Effects of Pax3 modifier genes on craniofacial morphology, pigmentation, and viability : A murine model of Waardenburg syndrome variation

• Published in: Genomics (San Diego, Calif.) Vol. 34; no. 3; pp. 285 - 298
• Main Authors: ASHER, J. H, HARRISON, R. W, MORELL, R, CAREY, M. L, FRIEDMAN, T. B
• Format: Journal Article
• Language: English
• Published: San Diego, CA Elsevier 15.06.1996
• Subjects: Alleles; Animals; Base Sequence; Biological and medical sciences; Complex syndromes; Crosses, Genetic; Disease Models, Animal; DNA Primers; DNA-Binding Proteins - genetics; Face - abnormalities; Female; Genetic Variation; Genotype; Heterozygote; Humans; Male; Medical genetics; Medical sciences; Mice; Mice, Inbred C57BL; Mice, Mutant Strains; Molecular Sequence Data; Paired Box Transcription Factors; PAX3 Transcription Factor; Phenotype; Pigmentation Disorders - genetics; Polymerase Chain Reaction; Sex Characteristics; Skull - abnormalities; Transcription Factors; Waardenburg Syndrome - genetics; X Chromosome; Animal model; Gene interaction; Internal ear disease; Rodentia; Modifier gene; Lethal character; Pigmentation; Genetic disease; Vertebrata; Phenotype; Mammalia; Mouse; Waardenburg syndrome; Gene penetrance; Homeotic gene; ENT disease; Perception hearing loss; Skull; Genetics; Mutation; Complex syndrome; Face; Morphometry
• ISSN: 0888-7543; 1089-8646
• DOI: 10.1006/geno.1996.0289

Waardenburg syndrome type 1 is caused by mutations in PAX3. Over 50 human PAX3 mutations that lead to hearing, craniofacial, limb, and pigmentation anomalies have been identified.

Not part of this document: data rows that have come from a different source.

(** A body that is a string, and an update without [message] (an edited
    message, say), are answered 200 and change nothing. *)
Lemma malformed_webhook_body_is_a_no_op_witness :
  ((forall e, Webhook.handler (Scenario.post (VStr (str "hello"))) e Scenario.one_code
              = Some (send 200 ok_true, Scenario.one_code))
   /\ (forall e, Index.handleWebhook (Scenario.post (VStr (str "hello"))) e
                   Scenario.one_code
                 = Some (send 200 ok_true, Scenario.one_code))
   /\ (forall e, Combined.handleWebhook (Scenario.post (VStr (str "hello"))) e
                   Scenario.one_code
                 = Some (send 200 ok_true, Scenario.one_code)))
  /\ ((forall e,
          Webhook.handler
            (Scenario.post (VObj [(str "edited_message", VObj [])])) e JsMap.empty
          = Some (send 200 ok_true, JsMap.empty))
      /\ (forall e,
             Index.handleWebhook
               (Scenario.post (VObj [(str "edited_message", VObj [])])) e JsMap.empty
             = Some (send 200 ok_true, JsMap.empty))
      /\ (forall e,
             Combined.handleWebhook
               (Scenario.post (VObj [(str "edited_message", VObj [])])) e JsMap.empty
             = Some (send 200 ok_true, JsMap.empty))).
Proof.
  split.
  - apply (proj1 malformed_webhook_body_is_a_no_op
             (Scenario.post (VStr (str "hello"))) VUndefined).
    + reflexivity.
    + reflexivity.
    + left. reflexivity.
  - apply (proj1 malformed_webhook_body_is_a_no_op
             (Scenario.post (VObj [(str "edited_message", VObj [])])) VUndefined).
    + reflexivity.
    + reflexivity.
    + left. reflexivity.
Defined.

(** C10 (as amended).  Of a redeeming call for [code], on a map with one
    entry per code:
    - every record stored under another code, not expired at the clock read
      of the call's sweep (if it sweeps), is there unchanged after the call;
    - nothing is added and no record is changed;
    - a record that is gone after the call was stored under [code], or had
      expired and was swept (the handler of [api/verify.js] does not sweep:
      it removes the entry of [code] and no other);
    - when the answer is 404, a record that is gone had expired: the sweep
      found it so, or it was the record of [code] and the deadline test found
      it so; the handler of [api/verify.js] then leaves the map as it was. *)
Theorem redeem_frame
    (c : call) (code : jsstring) (st : store) (r : response) (st' : store) :
  JsMap.wf st ->
  submitted c = Some code ->
  run c st = Some (r, st') ->
  (forall k d,
      k <> code -> JsMap.get k st = Some d ->
      (forall now, sweep_time c = Some now -> now <= expiresAt d) ->
      JsMap.get k st' = Some d)
  /\ (forall k d, JsMap.get k st' = Some d -> JsMap.get k st = Some d)
  /\ (forall k d,
      JsMap.get k st = Some d -> JsMap.get k st' = None ->
      k = code \/ exists now, sweep_time c = Some now /\ expiresAt d < now)
  /\ (status r = 404 ->
      forall k d,
        JsMap.get k st = Some d -> JsMap.get k st' = None ->
        (exists now, sweep_time c = Some now /\ expiresAt d < now)
        \/ (k = code /\ exists now, check_time c = Some now /\ expiresAt d < now))
  /\ (sweep_time c = None -> status r = 404 -> st' = st).
Proof.
  intros Hwf Hsub Hrun.
  pose proof (run_effect _ _ _ _ Hrun) as Heff.
  pose proof (submitted_not_issued c code st Hsub) as Hni.
  assert (A : forall k d,
             k <> code -> JsMap.get k st = Some d ->
             JsMap.get k st' = Some d
             \/ (JsMap.get k st' = None
                 /\ exists now, sweep_time c = Some now /\ expiresAt d < now)).
  { intros k d Hk Hg. destruct Heff as [base [Hb Hs]].
    assert (E : JsMap.get k st' = JsMap.get k base).
    { destruct Hs as [->|[[code' [Hc ->]]|[code' [nd [Hi _]]]]]; auto.
      - apply get_delete_other. congruence.
      - congruence. }
    rewrite E. destruct Hb as [->|[now [Ht ->]]]; [now left|].
    rewrite (get_clean _ _ _ Hwf), Hg.
    destruct (now >? expiresAt d) eqn:Ex; [right|now left].
    split; [reflexivity|]. exists now. split; [assumption|].
    apply Z.gtb_lt in Ex. lia. }
  split; [|split; [|split; [|split]]].
  - intros k d Hk Hg Hun. destruct (A k d Hk Hg) as [H|[_ [now [Ht Hlt]]]]; auto.
    specialize (Hun now Ht). lia.
  - intros k d Hg. destruct (effect_subset c st st' k d Heff Hwf Hg); congruence.
  - intros k d Hg Hn. destruct (eqb_spec k code) as [|Hk]; [now left|right].
    destruct (A k d Hk Hg) as [H|[_ H]]; [congruence|exact H].
  - intros H404 k d Hg Hn. destruct (eqb_spec k code) as [->|Hk].
    + destruct c as [req e|req e|req e|req e|req e|req e]; simpl in *;
        try discriminate.
      * unfold Verify.handler in Hrun.
        destruct (Verify.preamble req); [discriminate|].
        injection Hsub as ->. unfold Verify.redeem in Hrun.
        rewrite Hg in Hrun. cbv zeta in Hrun.
        repeat break_match_hyp Hrun; injection Hrun as <- <-; discriminate.
      * unfold Index.handleVerify in Hrun.
        destruct (Index.verify_preamble req); [discriminate|].
        injection Hsub as ->. unfold Index.redeem in Hrun. cbv zeta in Hrun.
        rewrite (get_clean _ _ _ Hwf), Hg in Hrun.
        destruct (Index.v_now_sweep e >? expiresAt d) eqn:Es.
        { left. eexists. split; [reflexivity|]. apply Z.gtb_lt in Es. lia. }
        destruct (Index.v_now_check e >? expiresAt d) eqn:Ec.
        { right. split; [reflexivity|]. eexists. split; [reflexivity|].
          apply Z.gtb_lt in Ec. lia. }
        repeat break_match_hyp Hrun; injection Hrun as <- <-; discriminate.
      * unfold Combined.handleVerify in Hrun.
        destruct (Combined.verify_preamble req); [discriminate|].
        injection Hsub as ->. unfold Combined.redeem in Hrun. cbv zeta in Hrun.
        rewrite (get_clean _ _ _ Hwf), Hg in Hrun.
        destruct (Combined.v_now_sweep e >? expiresAt d) eqn:Es.
        { left. eexists. split; [reflexivity|]. apply Z.gtb_lt in Es. lia. }
        repeat break_match_hyp Hrun; injection Hrun as <- <-; discriminate.
    + left. destruct (A k d Hk Hg) as [H|[_ H]]; [congruence|exact H].
  - intros Hns H404.
    destruct c as [req e|req e|req e|req e|req e|req e]; simpl in *;
      try discriminate.
    unfold Verify.handler in Hrun.
    destruct (Verify.preamble req); [discriminate|].
    unfold Verify.redeem in Hrun. cbv zeta in Hrun.
    repeat break_match_hyp Hrun; injection Hrun as <- <-; auto; discriminate.
Qed.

A PAX3 mutant allele, segregating in a family, can show reduced penetrance and variable expressivity that cannot be explained by the nature of the mutation alone. The Mus musculus Pax3 mutation Spd (Splotch-delayed, Pax3Spd), coisogenic on the C57BL/6J (B6) genetic background, produces in heterozygotes a white belly spot with 100% penetrance and very few other anomalies. By contrast, many Spd/+ BC1 progeny [F1 female Spd/+ (female Spd/+ B6 x male +/+ Mus spretus) x male +/+ B6] exhibit highly variable craniofacial and pigmentary anomalies. Of the BC1 Spd/+ progeny, 23.9% are estimated to be nonviable, and 32.1% are nonpenetrant for the white belly spot. The penetrance and expressivity of the Spd/+ genotype are controlled in part by the genetic background and the sex of the individual. A minimum of two genes interact with Spd to influence the craniofacial features of these mice. One of these genes may be either X-linked or sex-influenced, while the other is autosomal. The A-locus (Agouti) or a gene closely linked to A also plays a role in determining craniofacial features. At least one additional gene, possibly the A-locus or a gene linked to A, interacts with Spd and determines the presence and size of the white belly spot. The viability of BC1 mice is influenced by at least three factors: Spd, A-locus alleles or a gene closely linked to the A-locus, and the sex of the mouse. These BC1 mice provide an opportunity to identify genes that interact with and modify the expression of Pax3 and serve as a model to identify the genes that modify the expression of human PAX3 mutations.